Pj Gubernur Andap Budhi saat dikonfirmasi media menyampaikan terima kasih serta pentingnya sinergitas dan kolaborasi antara seluruh pihak dalam menjaga stabilitas harga dan ketersediaan komoditas di tengah tantangan ekonomi yang ada.
“Terima kasih TPID dan para pihak. keberhasilan ini adalah hasil dari sinergitas dan kolaborasi antara TPID, Pemerintah Daerah, stake holder terkait, dan pelaku pasar. Kami akan intens memantau dinamika di pasar dan intervensi harga, serta memperkuat langkah-langkah inovatif agar semuanya dapat terjaga dengan baik,” ujarnya.

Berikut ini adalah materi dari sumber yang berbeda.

(** C10: a bullet whose [company] is falsy (absent, [null], the empty
    string, 0 or [false]) belongs to the group ["Unknown"]: the result has
    that key, no other group holds the bullet, and the group ["Unknown"]
    holds it when it meets [minScore] and [topK] leaves room for every
    bullet.  The empty string is never a key of the result. *)
Theorem falsy_company_is_unknown s σ bullets topK minScore result σ' :
  run s bullets topK minScore σ = (Ok result, σ') →
  result !! ""%string = None ∧
  ∀ bs b, arrays σ !! bullets = Some bs → b ∈ bs →
    falsy_company (company (records σ b)) →
    (∃ r group, result !! "Unknown"%string = Some r ∧ arrays σ' !! r = Some group ∧
       (Js.ge (relevance_score (records σ b)) (Some minScore) = true →
        (Z.of_nat (length bs) ≤ topK)%Z → b ∈ group)) ∧
    ∀ g r group, result !! g = Some r → arrays σ' !! r = Some group → b ∈ group →
      g = "Unknown"%string.
Proof.
  intros Hrun.
  destruct (run_inv _ _ _ _ _ _ _ Hrun) as (bs' & Hbs' & _ & _ & Hdom & Hcont).
  split.
  - destruct (result !! ""%string) as [r|] eqn:Hr; [|done].
    destruct (proj1 (Hdom ""%string)) as (_ & b & _ & Hk); [by eauto|].
    by apply company_or_unknown_nonempty in Hk.
  - intros bs b Hbs Hb Hfalsy. assert (bs' = bs) as -> by congruence.
    apply company_or_unknown_falsy in Hfalsy. split.
    + destruct (proj2 (Hdom "Unknown"%string)) as [r Hr]; [split; [done|by exists b]|].
      exists r, (group_of s (records σ) topK minScore "Unknown" bs).
      split_and!; [done|by apply Hcont|]. intros Hps Hroom.
      rewrite group_of_all by done. by apply elem_of_selected.
    + intros g r group Hr Hgroup Hin.
      rewrite (Hcont g r Hr) in Hgroup. injection Hgroup as <-.
      apply group_of_elem in Hin as (_ & <- & _). done.
Qed.

Lemma falsy_company_is_unknown_witness :
  ({[ "Unknown"%string := 2 ]} : gmap string loc) !! ""%string = None ∧
  ∀ bs b, arrays falsy_companies !! 0 = Some bs → b ∈ bs →
    falsy_company (company (records falsy_companies b)) →
    (∃ r group,
       ({[ "Unknown"%string := 2 ]} : gmap string loc) !! "Unknown"%string = Some r ∧
       arrays (Store (records falsy_companies)
                 [[0; 1; 2; 3; 4]; [0; 1; 2; 3; 4]; [0; 1; 2; 3; 4]]) !! r = Some group ∧
       (Js.ge (relevance_score (records falsy_companies b)) (Some (Qc_of_Z 0)) = true →
        (Z.of_nat (length bs) ≤ 5)%Z → b ∈ group)) ∧
    ∀ g r group, ({[ "Unknown"%string := 2 ]} : gmap string loc) !! g = Some r →
      arrays (Store (records falsy_companies)
                [[0; 1; 2; 3; 4]; [0; 1; 2; 3; 4]; [0; 1; 2; 3; 4]]) !! r = Some group →
      b ∈ group → g = "Unknown"%string.
Proof.
  apply (falsy_company_is_unknown FullSort falsy_companies 0 5 (Qc_of_Z 0)).
  vm_compute. reflexivity.
Defined.

(** * More properties of the code *)

(** ** The heap *)

(** X1: [insert] never throws, whatever the array holds, and afterwards the
    array holds the bullets it held and the new one, each as often as
    before. *)
Theorem insert_adds_the_bullet records heap b :
  ∃ heap', MinHeap.insert records heap b = Ok heap' ∧ heap' ≡ₚ b :: heap ∧
           MinHeap.size heap' = S (MinHeap.size heap).
Proof.
  destruct (insert_spec records heap b) as (heap' & Hins & Hp & _).
  exists heap'. split_and!; [done..|]. unfold MinHeap.size. by rewrite Hp.
Qed.

(** X2: on bullets that have scores, [insert] keeps the heap order: no
    bullet of the array is below its parent afterwards either. *)
Theorem insert_keeps_heap_order records heap b :
  scored records (b :: heap) → heap_ok records heap →
  ∃ heap', MinHeap.insert records heap b = Ok heap' ∧ heap_ok records heap'.
Proof.
  intros Hsc Hok. destruct (insert_spec records heap b) as (heap' & Hins & _ & Hok').
  exists heap'. split; [done|]. by apply Hok'.
Qed.

Lemma insert_keeps_heap_order_witness :
  ∃ heap', MinHeap.insert (records scenario) [1; 0] 3 = Ok heap' ∧
           heap_ok (records scenario) heap'.
Proof.
  apply insert_keeps_heap_order.
  - repeat constructor; vm_compute; eauto.
  - intros [|[|j]] c p Hj Hc Hp; [lia| |done].
    injection Hc as <-. injection Hp as <-. vm_compute. discriminate.
Defined.

(** X3: on a heap in heap order, [extractMin] returns a bullet of least
    score, takes out that one bullet and nothing else, and leaves the rest in
    heap order. *)
Theorem extractMin_takes_a_least_bullet records heap :
  heap ≠ [] → scored records heap → heap_ok records heap →
  ∃ m heap',
    MinHeap.extractMin records heap = Ok (Some m, heap') ∧
    heap ≡ₚ m :: heap' ∧
    (∀ r, r ∈ heap →
       Js.ge (relevance_score (records r)) (relevance_score (records m)) = true) ∧
    heap_ok records heap'.
Proof.
  intros Hne Hsc Hok.
  destruct (extractMin_spec records heap Hne) as (m & heap' & Hex & Hroot & Hp & Hok').
  exists m, heap'. split_and!; [done|done| |by apply Hok'].
  intros r Hr. pose proof (heap_root_min records heap m Hok Hroot r Hr) as Hle.
  apply list_elem_of_lookup in Hr as [i Hi].
  rewrite (scored_lookup records heap i r Hsc Hi : relevance_score (records r) = _).
  rewrite (scored_lookup records heap 0 m Hsc Hroot : relevance_score (records m) = _).
  by apply ge_Some.
Qed.

Lemma extractMin_takes_a_least_bullet_witness :
  ∃ m heap',
    MinHeap.extractMin (records scenario) [3; 1; 0] = Ok (Some m, heap') ∧
    [3; 1; 0] ≡ₚ m :: heap' ∧
    (∀ r, r ∈ [3; 1; 0] →
       Js.ge (relevance_score (records scenario r))
             (relevance_score (records scenario m)) = true) ∧
    heap_ok (records scenario) heap'.
Proof.
  apply extractMin_takes_a_least_bullet.
  - done.
  - repeat constructor; vm_compute; eauto.
  - intros [|[|[|j]]] c p Hj Hc Hp; [lia| | |done].
    all: injection Hc as <-; injection Hp as <-; vm_compute; discriminate.
Defined.

(** X4: [peek] returns what the next [extractMin] returns, on every array:
    the root, or [null] when the array is empty. *)
Theorem peek_is_the_next_extractMin records heap :
  ∃ heap', MinHeap.extractMin records heap = Ok (MinHeap.peek heap, heap').
Proof.
  destruct heap as [|r heap]; [by exists []|].
  destruct (extractMin_spec records (r :: heap)) as (m & heap' & Hex & Hroot & _); [done|].
  exists heap'. unfold MinHeap.peek. by rewrite Hroot.
Qed.

Lemma bubbleUp_loop_unscored records fuel : ∀ heap e i,
  relevance_score (records e) = None →
  i ≤ fuel → heap !! i = Some e →
  ∃ heap', MinHeap.bubbleUp_loop records fuel heap e i = Ok heap' ∧
           heap' !! 0 = Some e.
Proof.
  induction fuel as [|fuel IH]; intros heap e i He Hfuel Hi;
    cbn [MinHeap.bubbleUp_loop].
  all: destruct (decide (i = 0)) as [->|Hpos]; [by exists heap|].
  { lia. }
  pose proof (lookup_lt_Some _ _ _ Hi) as Hlen.
  assert ((i - 1) / 2 < i) as Hpi by div_lia.
  destruct (lookup_lt_is_Some_2 heap ((i - 1) / 2)) as [p Hp]; [lia|].
  rewrite Hp. unfold MinHeap.score at 1. rewrite He. cbn [Js.ge].
  apply IH; [done|lia|].
  rewrite lookup_swap by lia. rewrite decide_False by lia. by rewrite decide_True.
Qed.

(** X5: a bullet that has no [relevance_score] goes to the root when it is
    inserted, whatever the scores of the others, since [undefined >= x] is
    false and the loop of [bubbleUp] never breaks: the next [extractMin]
    returns it. *)
Theorem unscored_bullet_rises_to_the_root records heap b :
  relevance_score (records b) = None →
  ∃ heap', MinHeap.insert records heap b = Ok heap' ∧ MinHeap.peek heap' = Some b.
Proof.
  intros Hb. unfold MinHeap.insert, MinHeap.bubbleUp, MinHeap.peek.
  rewrite length_app, Nat.add_sub. cbn [length].
  assert ((heap ++ [b]) !! length heap = Some b) as Hlast
    by (rewrite lookup_app_r, Nat.sub_diag by lia; done).
  rewrite Hlast. by apply bubbleUp_loop_unscored.
Qed.

Lemma unscored_bullet_rises_to_the_root_witness :
  ∃ heap', MinHeap.insert (records scenario) [3; 1; 0] 4 = Ok heap' ∧
           MinHeap.peek heap' = Some 4.
Proof. apply unscored_bullet_rises_to_the_root. reflexivity. Defined.

(** ** The selection functions *)

(** X6: on an empty array either strategy returns the empty mapping, and
    changes nothing, not even by a new array. *)
Theorem empty_input_gives_empty_result s σ bullets topK minScore :
  arrays σ !! bullets = Some [] →
  run s bullets topK minScore σ = (Ok ∅, σ).
Proof.
  intros Hbs.
  destruct s; cbn [run]; unfold filterBulletsByCompany, filterBulletsWithHeap, forEach,
    bind, array_length, bind, array_contents, ret; rewrite Hbs; cbn [length forEach_from];
    unfold ret, entries; by rewrite map_to_list_empty.
Qed.

Lemma empty_input_gives_empty_result_witness :
  run BoundedHeap 1 5 (Qc_of_Z 0) (Store (records scenario) [[0; 1]; []]) =
  (Ok ∅, Store (records scenario) [[0; 1]; []]).
Proof. apply empty_input_gives_empty_result. reflexivity. Defined.

(** X7: a call of either strategy throws exactly when some bullet of the
    input meets [minScore] and has a company name that every object inherits
    as a property; [topK] and the strategy play no part in it. *)
Theorem throws_exactly_on_inherited_key s σ bullets topK minScore bs :
  arrays σ !! bullets = Some bs →
  (run s bullets topK minScore σ).1 = TypeError ↔
  ∃ b, b ∈ bs ∧ Js.inherited (company_or_unknown (company (records σ b))) = true ∧
       Js.ge (relevance_score (records σ b)) (Some minScore) = true.
Proof.
  intros Hbs.
  destruct (run_spec s σ bullets topK minScore bs Hbs)
    as [(Hthr & σ1 & -> & _)|(Hthr & result1 & σ1 & -> & _)]; cbn [fst].
  - done.
  - split; [done|]. intros Hb. by destruct Hthr.
Qed.

Lemma throws_exactly_on_inherited_key_witness :
  (run FullSort 0 5 (Qc_of_Z 0) inherited_company).1 = TypeError ↔
  ∃ b, b ∈ [0] ∧
       Js.inherited (company_or_unknown (company (records inherited_company b))) = true ∧
       Js.ge (relevance_score (records inherited_company b)) (Some (Qc_of_Z 0)) = true.
Proof. apply throws_exactly_on_inherited_key. reflexivity. Defined.

(** X8: the keys of the mapping either strategy returns are the company
    names of the input, ["Unknown"] standing for the falsy ones, without
    those every object inherits; they depend neither on [topK] nor on
    [minScore] nor on the strategy. *)
Theorem result_keys_are_the_companies s σ bullets topK minScore result σ' bs :
  run s bullets topK minScore σ = (Ok result, σ') →
  arrays σ !! bullets = Some bs →
  dom result =
  list_to_set (filter (λ k, Js.inherited k = false)
                 ((λ b, company_or_unknown (company (records σ b))) <$> bs)).
Proof.
  intros Hrun Hbs.
  destruct (run_inv _ _ _ _ _ _ _ Hrun) as (bs' & Hbs' & _ & _ & Hdom & _).
  assert (bs' = bs) as -> by congruence.
  apply set_eq. intros k.
  rewrite elem_of_dom, elem_of_list_to_set, list_elem_of_filter, list_elem_of_fmap, Hdom.
  unfold key_of. split.
  - intros (Hin & b & Hb & Hk). split; [done|]. by exists b.
  - intros (Hin & b & Hk & Hb). split; [done|]. by exists b.
Qed.

Lemma result_keys_are_the_companies_witness :
  dom ({[ "A"%string := 3; "B"%string := 4 ]} : gmap string loc) =
  list_to_set (filter (λ k, Js.inherited k = false)
                 ((λ b, company_or_unknown (company (records scenario b))) <$> [0; 1; 2; 3])).
Proof.
  apply (result_keys_are_the_companies FullSort scenario 0 2 (Qc_of_Z 60) _
           (Store (records scenario) [[0; 1; 2; 3]; [0; 2]; []; [0; 2]; []])).
  - vm_compute. reflexivity.
  - reflexivity.
Defined.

Andap juga berkoordinasi dengan Kepala Perwakilan BI Sultra Doni Septadijaya untuk menyikapi deflasi berturut – turut dari Juni hingga Oktober 2024 ini .
“Dari indikator ekonomi, sampai saat ini belum terlihat terjadi pelemahan daya beli masyarakat secara signifikan mengingat kredit dan simpanan dana pihak ketiga justru menunjukkan pertumbuhan dibandingkan dengan tahun 2023,” ungkap Doni.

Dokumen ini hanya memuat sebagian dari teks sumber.